Говоря об ахматовском «администрировании», я ради эксплицитности утрирую. Власть Ахматовой носила практически незначительный, призрачный, чисто символический характер (что, впрочем, немало для поэта и жизнетворца). Но ее озабоченность атрибутами престижа и официальным распределением благ, почестей и форм увековечения была вполне реальной. От выдачи пропуска в бессмертие Мандельштаму обратимся к предоставлению места для памятника Пастернаку.
...— Ему очень много будет написано стихов. Ему — и о его похоронах. А памятник, я думаю, следует поставить либо на Волхонке (с бульвара за угол есть дом), либо против почтамта. Там, кажется, сейчас стоит Грибоедов. Но Грибоедова можно переставить; ему ведь все равно где, лишь бы в Москве.
При всей разумности предлагаемых мер (ныне, кстати, широко осуществляемых), такая оперативность в перестройке работы отдела памятников несколько озадачивает.
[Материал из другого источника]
Lemma down_spec fuel s i n :
  (n <= Len s)%nat -> (n - i <= fuel)%nat -> down_pre s n i ->
  heap_ok (fst (down fuel s i n)) n /\ elems (fst (down fuel s i n)) ≡ₚ elems s /\
  (forall x, (n <= x < Len s)%nat -> key (fst (down fuel s i n)) x = key s x).
Proof.
  revert s i. induction fuel as [| fuel IH]; intros s i Hn Hfuel [Hok Hgp].
  { split; [| done]. intros c Hc. simpl. apply Hok; [lia |]. pose proof (parent_lt c). lia. }
  rewrite down_step. destruct (Nat.leb_spec n (2 * i + 1)) as [Hle | Hlt]; simpl.
  { split; [| done]. intros c Hc. apply Hok; [lia |]. intros Hpc. apply parent_child in Hpc; lia. }
  pose proof (best_child_spec s i n ltac:(lia) ltac:(lia)) as (Hj & Hpj & Hbest).
  pose proof (down_pre_swap s n i ltac:(lia) ltac:(lia)) as Hswap. cbv zeta in *.
  set (j := best_child s i n) in *.
  rewrite Less_key by lia. destruct (ltk (key s j) (key s i)) eqn:E; simpl.
  - assert (Len (Swap s i j) = Len s) as Hlen by (apply Len_Swap; lia).
    destruct (IH (Swap s i j) j) as (IH1 & IH2 & IH3); [lia | lia | |].
    { apply Hswap; [| | done]; intros c Hc; [intros Hpc _ | intros Hpc Hi0]; auto. }
    split; [done |]. split; [rewrite IH2; apply Swap_elems; lia |].
    intros x Hx. rewrite IH3, Swap_key by lia.
    destruct (Nat.eqb_spec x i); [lia |]. by destruct (Nat.eqb_spec x j); [lia |].
  - split; [| done]. intros c Hc. destruct (decide (parent c = i)) as [Hpc | Hpc]; [| by apply Hok].
    rewrite Hpc. eapply ltk_ntrans; [by apply Hbest | done].
Qed.

(** *** The operations *)

Lemma heap_ok_le s n m : (m <= n)%nat -> heap_ok s n -> heap_ok s m.
Proof. intros Hm H i Hi. apply H. lia. Qed.

(** [Remove] up to its final [Pop]: the removed position is last, and the
    rest is in heap order. *)
Lemma heap_Remove_spec s i :
  (i < Len s)%nat -> heap_ok s (Len s) ->
  exists s', heap_Remove s i = Pop s' /\ swaps s s' /\
    heap_ok s' (Len s - 1) /\ key s' (Len s - 1)%nat = key s i.
Proof.
  intros Hi Hok. unfold heap_Remove. set (n := (Len s - 1)%nat).
  destruct (Nat.eqb_spec n i) as [<- | Hne].
  { exists s. split_and!; try done. eapply heap_ok_le; [| done]. lia. }
  set (s1 := Swap s i n).
  assert (Len s1 = Len s) as Hlen by (apply Len_Swap; lia).
  assert (swaps s s1) as Hel by (apply swaps_one; lia).
  assert (forall x, (x < Len s)%nat -> key s1 x =
    if (x =? i)%nat then key s n else if (x =? n)%nat then key s i else key s x) as Hkey
    by (intros x Hx; apply Swap_key; lia).
  assert (forall c, (0 < c < n)%nat -> parent c <> i -> c <> i ->
    ltk (key s1 c) (key s1 (parent c)) = false) as H1.
  { intros c Hc Hpc Hci. pose proof (parent_lt c ltac:(lia)). rewrite !Hkey by lia.
    destruct (Nat.eqb_spec c i); [lia |]. destruct (Nat.eqb_spec c n); [lia |].
    destruct (Nat.eqb_spec (parent c) i); [lia |]. destruct (Nat.eqb_spec (parent c) n); [lia |].
    apply Hok. lia. }
  assert (forall c, (0 < c < n)%nat -> parent c = i -> (0 < i)%nat ->
    ltk (key s1 c) (key s1 (parent i)) = false) as H2.
  { intros c Hc Hpc Hi0. pose proof (parent_lt c ltac:(lia)). pose proof (parent_lt i Hi0).
    rewrite !Hkey by lia.
    destruct (Nat.eqb_spec c i); [lia |]. destruct (Nat.eqb_spec c n); [lia |].
    destruct (Nat.eqb_spec (parent i) i); [lia |]. destruct (Nat.eqb_spec (parent i) n); [lia |].
    eapply ltk_ntrans; [apply Hok; lia |]. rewrite Hpc. apply Hok. lia. }
  assert (key s1 n = key s i) as Hlast.
  { rewrite Hkey by lia. destruct (Nat.eqb_spec n i); [lia |]. by rewrite Nat.eqb_refl. }
  rewrite Hlen. destruct (Len s) as [| m] eqn:Em; [lia |].
  rewrite down_step.
  assert (up_pre s1 n i -> exists s', Pop (up (Len s1) s1 i) = Pop s' /\ swaps s s' /\
    heap_ok s' n /\ key s' n = key s i) as Hup.
  { intros Hpre. destruct (up_spec (Len s1) s1 i n) as (U1 & _ & U3); [lia | lia | done |].
    eexists. split; [done |]. split_and!; [| done | by rewrite U3 by lia].
    etrans; [done |]. apply up_swaps. lia. }
  destruct (Nat.leb_spec n (2 * i + 1)) as [Hle | Hlt].
  { replace (Datatypes.S m) with (Len s1) by lia. apply Hup. split; [| done].
    intros c Hc Hci. apply H1; [lia | | done]. intros Hpc. apply parent_child in Hpc; lia. }
  pose proof (best_child_spec s1 i n ltac:(lia) ltac:(lia)) as (Hj & Hpj & Hbest). cbv zeta in *.
  pose proof (down_pre_swap s1 n i ltac:(lia) ltac:(lia) H1 H2) as Hswap. cbv zeta in *.
  set (j := best_child s1 i n) in *. rewrite Less_key by lia.
  destruct (ltk (key s1 j) (key s1 i)) eqn:E; simpl.
  - specialize (Hswap eq_refl).
    assert (Len (Swap s1 i j) = Len s1) as Hlen' by (apply Len_Swap; lia).
    destruct (down_spec m (Swap s1 i j) j n) as (D1 & D2 & D3); [lia | lia | done |].
    eexists. split; [done |]. split_and!; [| done |].
    + etrans; [done |]. etrans; [apply (swaps_one s1 i j); lia |]. apply down_swaps. lia.
    + rewrite D3, Swap_key by lia. destruct (Nat.eqb_spec n i); [lia |].
      destruct (Nat.eqb_spec n j); [lia | done].
  - replace (Datatypes.S m) with (Len s1) by lia. apply Hup. split; [| done].
    intros c Hc Hci. destruct (decide (parent c = i)) as [Hpc | Hpc]; [| by apply H1].
    rewrite Hpc. eapply ltk_ntrans; [by apply Hbest | done].
Qed.

(** [Pop] of the root. *)
Lemma heap_Pop_spec s : (0 < Len s)%nat -> heap_ok s (Len s) ->
  exists s', heap_Pop s = Pop s' /\ swaps s s' /\
    heap_ok s' (Len s - 1) /\ key s' (Len s - 1)%nat = key s 0.
Proof.
  intros Hl Hok. unfold heap_Pop. set (n := (Len s - 1)%nat). set (s1 := Swap s 0 n).
  assert (Len s1 = Len s) as Hlen by (apply Len_Swap; lia).
  assert (forall x, (x < Len s)%nat -> key s1 x =
    if (x =? 0)%nat then key s n else if (x =? n)%nat then key s 0 else key s x) as Hkey
    by (intros x Hx; apply Swap_key; lia).
  destruct (down_spec (Len s1) s1 0 n) as (D1 & D2 & D3); [lia | lia | |].
  { split; [| lia]. intros c Hc Hpc. pose proof (parent_lt c ltac:(lia)). rewrite !Hkey by lia.
    destruct (Nat.eqb_spec c 0); [lia |]. destruct (Nat.eqb_spec c n); [lia |].
    destruct (Nat.eqb_spec (parent c) 0); [lia |]. destruct (Nat.eqb_spec (parent c) n); [lia |].
    apply Hok. lia. }
  eexists. split; [done |]. split_and!; [| done |].
  - etrans; [apply (swaps_one s 0 n); lia |]. fold s1.
    destruct (decide (n = 0)%nat) as [En |].
    + rewrite Hlen. destruct (Len s) as [| m]; [lia |]. rewrite down_step.
      destruct (Nat.leb_spec n (2 * 0 + 1)); [constructor | lia].
    + apply down_swaps. lia.
  - rewrite D3 by lia. rewrite Hkey by lia. destruct (Nat.eqb_spec n 0) as [E0 |]; [by rewrite E0 |].
    by rewrite Nat.eqb_refl.
Qed.

(** [heap.Push] on a client whose [Push] appends the new element. *)
Lemma heap_Push_spec s x :
  Len (Push s x) = Datatypes.S (Len s) ->
  (forall i, (i < Len s)%nat -> key (Push s x) i = key s i) ->
  heap_ok s (Len s) ->
  heap_ok (heap_Push s x) (Datatypes.S (Len s)) /\ swaps (Push s x) (heap_Push s x).
Proof.
  intros Hlen Hkey Hok. unfold heap_Push. rewrite Hlen.
  replace (Datatypes.S (Len s) - 1)%nat with (Len s) by lia.
  destruct (up_spec (Datatypes.S (Len s)) (Push s x) (Len s) (Datatypes.S (Len s))) as (U1 & _ & _);
    [lia | lia | | split; [done | apply up_swaps; lia]].
  split.
  - intros i Hi Hne. pose proof (parent_lt i ltac:(lia)). rewrite !Hkey by lia. apply Hok. lia.
  - intros i Hi Hpi. pose proof (parent_lt i ltac:(lia)). lia.
Qed.

End laws.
Тем более что широкий начальственный жест Ахматовой в пользу Пастернака (за счет Грибоедова) выглядит не совсем искренним на фоне ее болезненного соперничества с ним в 1950-х гг., обостренного обнаружившейся недооценкой им ее поэзии и находившего себе выход в форме многочисленных претензий к его нашумевшему роману, к его мировой славе, положению в советском обществе и даже к личной жизни.
...[Выслушав] мой доклад [о болезни Пастернака и принимаемых мерах, Ахматова] произнесла с нежданной суровостью:
— Когда пишешь то, что написал Пастернак, не следует претендовать на отдельную палату в больнице ЦК партии. Это замечание <…> сильно задело меня. Своей недобротой. Я бы на ее месте обрадовалась <…> Да, она <…> к нашему стыду и угрызению, много раз вынуждена была лежать в самых плохих больницах, в общих палатах на 10–15 человек. Надо ли желать того же Пастернаку? И тут я остановилась, испытав удар памяти. Как же я могла позабыть! В Ташкенте, заболев брюшным тифом, Анна Андреевна пришла в неистовую ярость <…> когда ей почудилось <…> будто <…> врач намерен отправить ее в обыкновенную больницу, и была очень довольна, когда, усилиями друзей, ее положили в тамошнюю «кремлевку», в отдельную палату, а потом <…> в «кремлевский» санаторий для выздоравливающих.